--- ENTRIES PROVIDED Enclosed Below ---
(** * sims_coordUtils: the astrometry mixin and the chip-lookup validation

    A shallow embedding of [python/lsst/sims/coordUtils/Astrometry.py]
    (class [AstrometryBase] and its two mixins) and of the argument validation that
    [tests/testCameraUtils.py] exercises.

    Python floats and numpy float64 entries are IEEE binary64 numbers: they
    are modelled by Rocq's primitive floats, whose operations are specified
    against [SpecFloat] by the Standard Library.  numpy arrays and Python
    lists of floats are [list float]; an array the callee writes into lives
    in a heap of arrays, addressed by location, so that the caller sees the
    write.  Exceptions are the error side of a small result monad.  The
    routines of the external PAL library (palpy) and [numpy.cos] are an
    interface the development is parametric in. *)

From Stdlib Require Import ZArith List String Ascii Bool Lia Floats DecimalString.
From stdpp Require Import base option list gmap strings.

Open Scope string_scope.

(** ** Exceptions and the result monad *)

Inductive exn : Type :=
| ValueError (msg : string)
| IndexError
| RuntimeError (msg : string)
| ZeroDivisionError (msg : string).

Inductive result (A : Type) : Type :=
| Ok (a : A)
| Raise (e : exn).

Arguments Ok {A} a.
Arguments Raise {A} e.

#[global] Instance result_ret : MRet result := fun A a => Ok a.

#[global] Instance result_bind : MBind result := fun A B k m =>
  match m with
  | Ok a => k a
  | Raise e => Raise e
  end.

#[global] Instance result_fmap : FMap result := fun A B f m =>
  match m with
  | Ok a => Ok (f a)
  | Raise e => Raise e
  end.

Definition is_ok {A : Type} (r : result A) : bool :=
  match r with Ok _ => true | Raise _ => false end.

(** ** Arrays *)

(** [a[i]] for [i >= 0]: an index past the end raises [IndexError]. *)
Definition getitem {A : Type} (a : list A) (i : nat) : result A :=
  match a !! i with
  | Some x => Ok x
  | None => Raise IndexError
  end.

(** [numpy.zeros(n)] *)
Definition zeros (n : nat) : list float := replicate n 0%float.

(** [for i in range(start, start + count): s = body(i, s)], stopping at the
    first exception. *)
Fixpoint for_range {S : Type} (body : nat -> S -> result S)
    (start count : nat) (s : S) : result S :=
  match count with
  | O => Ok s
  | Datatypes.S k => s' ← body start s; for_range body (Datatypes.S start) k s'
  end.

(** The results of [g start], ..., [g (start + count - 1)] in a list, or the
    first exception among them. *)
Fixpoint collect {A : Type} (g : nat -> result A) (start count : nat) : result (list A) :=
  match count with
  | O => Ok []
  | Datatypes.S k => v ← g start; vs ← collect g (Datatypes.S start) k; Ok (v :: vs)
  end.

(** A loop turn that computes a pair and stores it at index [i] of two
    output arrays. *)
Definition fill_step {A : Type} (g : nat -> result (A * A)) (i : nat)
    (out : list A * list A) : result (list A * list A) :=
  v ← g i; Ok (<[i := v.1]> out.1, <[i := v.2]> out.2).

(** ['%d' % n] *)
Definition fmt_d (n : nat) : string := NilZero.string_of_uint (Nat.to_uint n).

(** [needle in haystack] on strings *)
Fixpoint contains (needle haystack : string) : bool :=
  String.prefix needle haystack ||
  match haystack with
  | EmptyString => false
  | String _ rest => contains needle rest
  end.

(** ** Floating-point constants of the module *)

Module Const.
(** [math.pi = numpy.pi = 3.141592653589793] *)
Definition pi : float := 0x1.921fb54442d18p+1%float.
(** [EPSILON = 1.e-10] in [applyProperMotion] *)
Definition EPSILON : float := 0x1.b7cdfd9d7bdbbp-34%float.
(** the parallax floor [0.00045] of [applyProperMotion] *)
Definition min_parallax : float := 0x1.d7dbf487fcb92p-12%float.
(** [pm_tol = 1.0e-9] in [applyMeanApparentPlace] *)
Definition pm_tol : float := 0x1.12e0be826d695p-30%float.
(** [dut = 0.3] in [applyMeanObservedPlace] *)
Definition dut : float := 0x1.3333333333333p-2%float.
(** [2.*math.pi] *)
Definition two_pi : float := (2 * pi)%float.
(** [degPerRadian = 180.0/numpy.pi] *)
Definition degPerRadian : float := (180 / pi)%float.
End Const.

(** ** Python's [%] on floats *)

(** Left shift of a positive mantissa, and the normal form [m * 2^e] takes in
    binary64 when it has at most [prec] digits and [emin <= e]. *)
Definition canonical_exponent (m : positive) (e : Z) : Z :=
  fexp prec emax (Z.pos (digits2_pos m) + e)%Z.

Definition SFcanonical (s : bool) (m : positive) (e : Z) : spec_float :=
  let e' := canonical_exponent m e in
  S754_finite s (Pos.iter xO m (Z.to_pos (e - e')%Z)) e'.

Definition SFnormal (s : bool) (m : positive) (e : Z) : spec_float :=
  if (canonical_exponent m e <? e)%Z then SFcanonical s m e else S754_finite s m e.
--- End of Enclosed ENTRIES PROVIDED ---
WHAT THE EXERCISE ASKS: From the data above, return every line from the line that has "-> result S)" up to and including the line that has "output arrays. *)", exactly.

WRITTEN RESPONSE:
Fixpoint for_range {S : Type} (body : nat -> S -> result S)
    (start count : nat) (s : S) : result S :=
  match count with
  | O => Ok s
  | Datatypes.S k => s' ← body start s; for_range body (Datatypes.S start) k s'
  end.

(** The results of [g start], ..., [g (start + count - 1)] in a list, or the
    first exception among them. *)
Fixpoint collect {A : Type} (g : nat -> result A) (start count : nat) : result (list A) :=
  match count with
  | O => Ok []
  | Datatypes.S k => v ← g start; vs ← collect g (Datatypes.S start) k; Ok (v :: vs)
  end.

(** A loop turn that computes a pair and stores it at index [i] of two
    output arrays. *)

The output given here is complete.